En las mañanas salía a algún pueblo, encabezaba uno o dos actos y regresaba a la residencia oficial. La prensa no acudía. Los adictos al marinismo recibían boletines y dinero. Los criticos, hostigamientos. Marín bloqueaba la agenda a la hora de la comida. Los invitados eran unos cuantos. No más de tres. Con ellos bebía y mataba la tarde. El rencor vivo aparecía en las conversaciones. Un odio visible crecía en los ojos. “Me quieren destruir porque no soy como ellos ––decía––. Me quieren humillar. Lo que hice no es un pecado. Hablo como hablan todos los mexicanos. Pero van por mí porque me detestan. Son racistas y clasistas. No toleran que un hombre como yo venga de menos a más. Desprecian mis orígenes pobres y campesinos. No me quieren dar derechos”.

En esas reflexiones en voz alta, humedecidas por el tequila y la champaña, aparecían algunos personajes: Loret de Mola, Roberto Madrazo, Felipe Calderón. Al primero no le perdonaba la humillación pública que significó la entrevista televisiva que le dio. “Me quiso humillar desde el momento en que me hizo sentar en una silla alta. Mis pies estaban colgando.
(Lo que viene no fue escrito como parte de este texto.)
Definition accounts_table : Table ObjectId rstring AccountState.t AccountRow.t :=
  Build_Table to_hex AccountRow.account_id account_row_into_state id_wf AccountState.wf eq to_hex_inj.
Definition buckets_table : Table ObjectId rstring BucketState.t BucketRow.t :=
  Build_Table to_hex BucketRow.bucket_id BucketRow_into_state id_wf BucketState.wf eq to_hex_inj.
Definition positions_table : Table (ObjectId * Z) (rstring * Z) PositionState.t PositionRow.t :=
  Build_Table position_enc position_pk PositionRow_into_state position_key_wf PositionState.wf eq position_enc_inj.
Definition pools_table : Table ObjectId rstring DeepBookPoolState.t DeepBookPoolRow.t :=
  Build_Table to_hex DeepBookPoolRow.bucket_id DeepBookPoolRow_into_state id_wf DeepBookPoolState.wf eq to_hex_inj.
Definition markets_table : Table ObjectId rstring ExchangeMarketState.t ExchangeMarketLinkRow.t :=
  Build_Table to_hex ExchangeMarketLinkRow.bucket_id ExchangeMarketLinkRow_into_state id_wf ExchangeMarketState.wf eq to_hex_inj.
Definition rfqs_table : Table ObjectId rstring RfqState.t RfqRow.t :=
  Build_Table to_hex RfqRow.rfq_id RfqRow_into_state id_wf RfqState.wf eq to_hex_inj.
(** The configuration columns of [vaults] are written once. *)
Definition vaults_table : Table ObjectId rstring VaultState.t VaultRow.t :=
  Build_Table to_hex VaultRow.vault_id VaultRow_into_state id_wf VaultState.wf same_but_config to_hex_inj.
Definition rounds_table : Table (ObjectId * Z) (rstring * Z) VaultRoundState.t VaultRoundRow.t :=
  Build_Table round_enc round_pk VaultRoundRow_into_state round_key_wf VaultRoundState.wf eq round_enc_inj.
Definition receipts_table : Table ReceiptKey (rstring * rstring * Z * rstring) ReceiptState.t VaultReceiptRow.t :=
  Build_Table receipt_enc receipt_pk VaultReceiptRow_into_state receipt_key_wf ReceiptState.wf eq receipt_enc_inj.
Definition trading_vaults_table : Table ObjectId rstring TradingVaultState.t TradingVaultRow.t :=
  Build_Table to_hex TradingVaultRow.vault_id TradingVaultRow_into_state id_wf TradingVaultState.wf eq to_hex_inj.
Definition tv_positions_table :
    Table (ObjectId * ObjectId) (rstring * rstring) TradingVaultPositionState.t TradingVaultPositionRow.t :=
  Build_Table pair_enc tv_position_pk TradingVaultPositionRow_into_state pair_wf TradingVaultPositionState.wf eq pair_enc_inj.
Definition vault_positions_table : Table ObjectId rstring VaultPositionState.t VaultPositionRow.t :=
  Build_Table to_hex VaultPositionRow.position_id VaultPositionRow_into_state id_wf VaultPositionState.wf eq to_hex_inj.

(** ** Tables written by snapshots *)

(** A row that an update replaces altogether. *)
Ltac replaced read := intros; subst; eexists; (split; [by apply read|done]).
(** The events of a past checkpoint are in the log. *)
Lemma past_in_log w past c :
  invariant w → w_past w = past ++ [c] →
  in_log (w_db w) (cp_sequence c) (decode_checkpoint types (replay types past) (cp_transactions c)) ∧
  Forall (λ e, ChainEvent.wf e.1.1) (decode_checkpoint types (replay types past) (cp_transactions c)).
Proof.
  intros [_ _ _ Hl Hwf] Hp. rewrite Hp, chain_events_snoc in Hl, Hwf. split.
  - intros e [i Hi]%list_elem_of_lookup.
    destruct (Hl (1 + Z.of_nat (length (chain_events types past) + i)) (cp_sequence c) (cp_timestamp_ms c) e) as (r & Hr & Hlog).
    + rewrite numbered_app. apply elem_of_app. right. apply list_elem_of_lookup. exists i. unfold numbered.
      rewrite lookup_zip_with, list_lookup_fmap, Hi, length_fmap.
      rewrite lookup_seqZ_lt by (apply lookup_lt_Some in Hi; lia). cbn. do 2 f_equal. lia.
    + apply logged_inv in Hlog as (_ & Hcp & Hkey). by eexists _, r.
  - apply Forall_app in Hwf as [_ Hwf]. rewrite Forall_fmap in Hwf. exact Hwf.
Qed.
End invariant.

Section skipped.
Context {K R : Type} `{Countable K} (pk : R → K) (clash : R → R → bool).

(** Rows that clash with the table change nothing. *)
Lemma insert_all_skipped rows (t : gmap K R) :
  (∀ r, r ∈ rows → ∃ k r', t !! k = Some r' ∧ clash r r' = true) → insert_all_or_skip pk clash rows t = t.
Proof.
  induction rows as [|r rows IH]; intros Hrows; [done|]. cbn.
  assert (insert_or_skip pk clash r t = t) as ->; [|by apply IH; intros r' Hr'; apply Hrows; right].
  unfold insert_or_skip. destruct (Hrows r ltac:(by left)) as (k & r' & Hk & Hc).
  rewrite (proj2 (existsb_exists _ _)); [by rewrite orb_true_r|]. exists r'. split; [|done].
  apply list_elem_of_In, list_elem_of_fmap. exists (k, r'). by rewrite elem_of_map_to_list.
Qed.
End skipped.

Section replay.
Context `{HexCrate, !HexCrateSpec, EventJson, !EventJsonSpec}.
Lemma main_crc_bitwise_witness :
  length Mem.initial = 256%nat /\ U32.in_range 0x12345678 /\
  main_crc 0x12345678 Mem.initial =
  Some (U32.not (crc_bits 32 (Z.lxor U32.max 0x12345678)), crc32_table).
Proof.
  assert (Hx : U32.in_range 0x12345678) by (unfold U32.in_range, U32.modulus; lia).
  split; [reflexivity|]. split; [exact Hx|].
  exact (main_crc_bitwise Mem.initial 0x12345678 eq_refl Hx).
Defined.

(** X7: main's checksum is injective on 32-bit words: two different words
    never get the same CRC. *)
Theorem main_crc_injective (t : Mem.table) (x y : Z) :
  length t = 256%nat -> U32.in_range x -> U32.in_range y ->
  main_crc x t = main_crc y t -> x = y.
Proof.
  intros Ht Hx Hy. unfold main_crc, Mem.bind. rewrite (init_crc32_table_run t Ht).
  rewrite !calculate_crc32_run by (trivial; reflexivity).
  rewrite !take_bytes_of_u32, (accumulate_word x Hx), (accumulate_word y Hy).
  intros H. apply Some_fst_eq in H.
  assert (Hr : forall z, U32.in_range z -> U32.in_range (Z.lxor U32.max z))
    by (intros z Hz; apply lxor_in_range; [apply max_in_range|exact Hz]).
  apply not_inj in H; [|apply crc_bits_in_range, Hr; assumption..].
  apply crc_bits_inj in H; [|apply Hr; assumption..].
  exact (lxor_cancel_l _ _ _ H).
Qed.

Lemma main_crc_injective_witness :
  length Mem.initial = 256%nat /\ U32.in_range 0xDEADBEEF /\ U32.in_range 0xDEADBEEF /\
  main_crc 0xDEADBEEF Mem.initial = main_crc 0xDEADBEEF Mem.initial /\
  0xDEADBEEF = 0xDEADBEEF.
Proof.
  assert (Hx : U32.in_range 0xDEADBEEF) by (unfold U32.in_range, U32.modulus; lia).
  split; [reflexivity|]. split; [exact Hx|]. split; [exact Hx|].
  split; [reflexivity|].
  exact (main_crc_injective Mem.initial 0xDEADBEEF 0xDEADBEEF eq_refl Hx Hx eq_refl).
Defined.

(** ** Buffers: XOR, bounds, and the table before it is built *)

Section Buffers.

Lemma xor_bytes_cons x y a b :
  xor_bytes (x :: a) (y :: b) = byte_xor x y :: xor_bytes a b.
Proof. reflexivity. Qed.

Lemma replicate_succ {A} (n : nat) (x : A) : replicate (S n) x = x :: replicate n x.
Proof. reflexivity. Qed.

Lemma bitwise_update_xor sa sb sz x y :
  bitwise_update (Z.lxor (Z.lxor sa sb) sz) (byte_xor x y) =
  Z.lxor (Z.lxor (bitwise_update sa x) (bitwise_update sb y)) (bitwise_update sz x00).
Proof.
  unfold bitwise_update. rewrite byte_val_xor, <- !crc_bits_lxor. f_equal.
  change (byte_val x00) with 0. xor_bits.
Qed.

Lemma bitwise_fold_xor a : forall b sa sb sz,
  length a = length b ->
  fold_left bitwise_update (xor_bytes a b) (Z.lxor (Z.lxor sa sb) sz) =
  Z.lxor (Z.lxor (fold_left bitwise_update a sa) (fold_left bitwise_update b sb))
         (fold_left bitwise_update (replicate (length a) x00) sz).
Proof.
  induction a as [|x a IH]; intros [|y b] sa sb sz Hl; try discriminate.
  - reflexivity.
  - rewrite xor_bytes_cons, length_cons, replicate_succ, !fold_left_step.
    rewrite bitwise_update_xor. apply IH. now injection Hl.
Qed.

Lemma not_lxor3 a b c :
  U32.in_range a -> U32.in_range b -> U32.in_range c ->
  U32.not (Z.lxor (Z.lxor a b) c) = Z.lxor (Z.lxor (U32.not a) (U32.not b)) (U32.not c).
Proof.
  intros Ha Hb Hc.
  rewrite !not_lxor; try assumption; [xor_bits|].
  now repeat apply lxor_in_range.
Qed.

(* only data[i .. i+n-1] is read *)
Lemma crc32_loop_ext (data data' : list byte) n : forall i crc (t : Mem.table),
  (forall k, (i <= k < i + n)%nat -> data !! k = data' !! k) ->
  crc32_loop data n i crc t = crc32_loop data' n i crc t.
Proof.
  induction n as [|n IH]; intros i crc t H; [reflexivity|].
  cbn [crc32_loop]. unfold Mem.bind at 1 3. unfold Mem.load_u8.
  rewrite <- (H i) by lia. destruct (data !! i) as [b|]; [|reflexivity].
  unfold Mem.bind at 1 2.
  destruct (Mem.load (table_index crc (byte_val b)) t) as [[e t']|]; [|reflexivity].
  apply IH. intros k Hk. apply H. lia.
Qed.

(* a loop that runs past the end of the buffer faults *)
Lemma crc32_loop_overrun (data : list byte) n : forall i crc (t : Mem.table),
  (i <= length data < i + n)%nat -> crc32_loop data n i crc t = None.
Proof.
  induction n as [|n IH]; intros i crc t H; [lia|].
  cbn [crc32_loop]. unfold Mem.bind at 1. unfold Mem.load_u8.
  destruct (data !! i) as [b|] eqn:Eb; [|reflexivity].
  apply lookup_lt_Some in Eb.
  unfold Mem.bind at 1.
  destruct (Mem.load (table_index crc (byte_val b)) t) as [[e t']|]; [|reflexivity].
  apply IH. lia.
Qed.

Lemma nth_initial k : nth k Mem.initial 0 = 0.
Proof.
  rewrite nth_lookup. destruct (Mem.initial !! k) as [v|] eqn:E; [|reflexivity].
  apply lookup_replicate in E. cbn. tauto.
Qed.

(* with the table still all zero each byte only shifts the accumulator *)
Lemma accumulate_initial data : forall acc,
  Spec.accumulate Mem.initial acc data = Z.shiftr acc (8 * Z.of_nat (length data)).
Proof.
  unfold Spec.accumulate.
  induction data as [|b data IH]; intros acc.
  - cbn [map fold_left length]. change (8 * Z.of_nat 0) with 0.
    now rewrite Z.shiftr_0_r.
  - rewrite map_cons, fold_left_step, IH. unfold Spec.update.
    rewrite nth_initial, Z.lxor_0_r, Z.shiftr_shiftr by lia.
    f_equal. rewrite length_cons. lia.
Qed.

End Buffers.

(** X8: the checksum is affine over XOR: for two buffers of the same
    length, the checksum of their bytewise XOR is the XOR of their two
    checksums and of the checksum of the all-zero buffer of that length. *)
Theorem crc32_xor_affine (a b : list byte) :
  length a = length b ->
  exists ca cb cz,
    crc32_of a = Some ca /\ crc32_of b = Some cb /\
    crc32_of (replicate (length a) x00) = Some cz /\
    crc32_of (xor_bytes a b) = Some (Z.lxor (Z.lxor ca cb) cz).
Proof.
  intros Hl. do 3 eexists.
  rewrite !crc32_of_run, !accumulate_bitwise.
  split; [reflexivity|]. split; [reflexivity|]. split; [reflexivity|].
  f_equal.
  rewrite <- not_lxor3 by apply bitwise_fold_in_range, max_in_range.
  f_equal. rewrite <- (bitwise_fold_xor a b _ _ _ Hl). f_equal.
Qed.

Lemma crc32_xor_affine_witness :
  length [x31; x32] = length [x41; x42] /\
  exists ca cb cz,
    crc32_of [x31; x32] = Some ca /\ crc32_of [x41; x42] = Some cb /\
    crc32_of (replicate (length [x31; x32]) x00) = Some cz /\
    crc32_of (xor_bytes [x31; x32] [x41; x42]) = Some (Z.lxor (Z.lxor ca cb) cz).
Proof.
  split; [reflexivity|]. exact (crc32_xor_affine [x31; x32] [x41; x42] eq_refl).
Defined.

(** X9: [calculate_crc32] reads the bytes 0 .. len-1 and no others: on
    two buffers with the same first [len] bytes it behaves the same. *)
Theorem calculate_crc32_prefix (t : Mem.table) (data data' : list byte) (len : nat) :
  take len data = take len data' ->
  calculate_crc32 data len t = calculate_crc32 data' len t.
Proof.
  intros H. unfold calculate_crc32, Mem.bind.
  rewrite (crc32_loop_ext data data' len 0 U32.max t); [reflexivity|].
  intros k Hk.
  rewrite <- (lookup_take_lt data len k), <- (lookup_take_lt data' len k) by lia.
  now rewrite H.
Qed.

Lemma calculate_crc32_prefix_witness :
  take 2 [x31; x32; x33] = take 2 [x31; x32; x34; x35] /\
  calculate_crc32 [x31; x32; x33] 2 crc32_table =
  calculate_crc32 [x31; x32; x34; x35] 2 crc32_table.
Proof.
  split; [reflexivity|].
  exact (calculate_crc32_prefix crc32_table [x31; x32; x33] [x31; x32; x34; x35] 2 eq_refl).
Defined.

(** X10: [calculate_crc32] reads every one of the bytes 0 .. len-1: with
    the 256-entry table it returns a result exactly when the buffer holds
    at least [len] bytes, and otherwise reads past the end of the buffer. *)
Theorem calculate_crc32_bounds (t : Mem.table) (data : list byte) (len : nat) :
  length t = 256%nat ->
  (is_Some (calculate_crc32 data len t) <-> (len <= length data)%nat).
Proof.
  intros Ht. split.
  - intros [r Hr]. destruct (le_lt_dec len (length data)) as [Hle|Hlt]; [exact Hle|].
    unfold calculate_crc32, Mem.bind in Hr.
    rewrite crc32_loop_overrun in Hr by lia. discriminate.
  - intros Hle. rewrite calculate_crc32_run by assumption. eauto.
Qed.

Lemma calculate_crc32_bounds_witness :
  length crc32_table = 256%nat /\
  (is_Some (calculate_crc32 [x31; x32] 3 crc32_table) <-> (3 <= length [x31; x32])%nat).
Proof.
  split; [reflexivity|].
  exact (calculate_crc32_bounds crc32_table [x31; x32] 3 eq_refl).
Defined.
Eso me dio inseguridad. Luego me molió a preguntas. Me quería humillar con esa actitud del periodista crítico que se enfrentaba a un criminal. No maté a nadie. ¿Por qué me tratan así?”, decía inevitablemente al finalizar la jornada alcohólica. A Madrazo no le perdonaba su aparente apoyo. “En el fondo quiere tirarme. Mis fuentes me dicen que Madrazo es un traidor. Quiso vender mi cabeza en Los Pinos. Que se joda en las elecciones. No voy a mover un dedo en su favor”. A Calderón lo detestaba por ser panista y por hacer declaraciones en su contra.

Éste es el contexto en el que nació el libro de Marcelo García Almaguer.

Éste fue, sin duda, su caldo de cultivo.

(Texto leído en la FIL de Guadalajara durante la presentación del libro Crisis Viral, de Marcelo García Almaguer).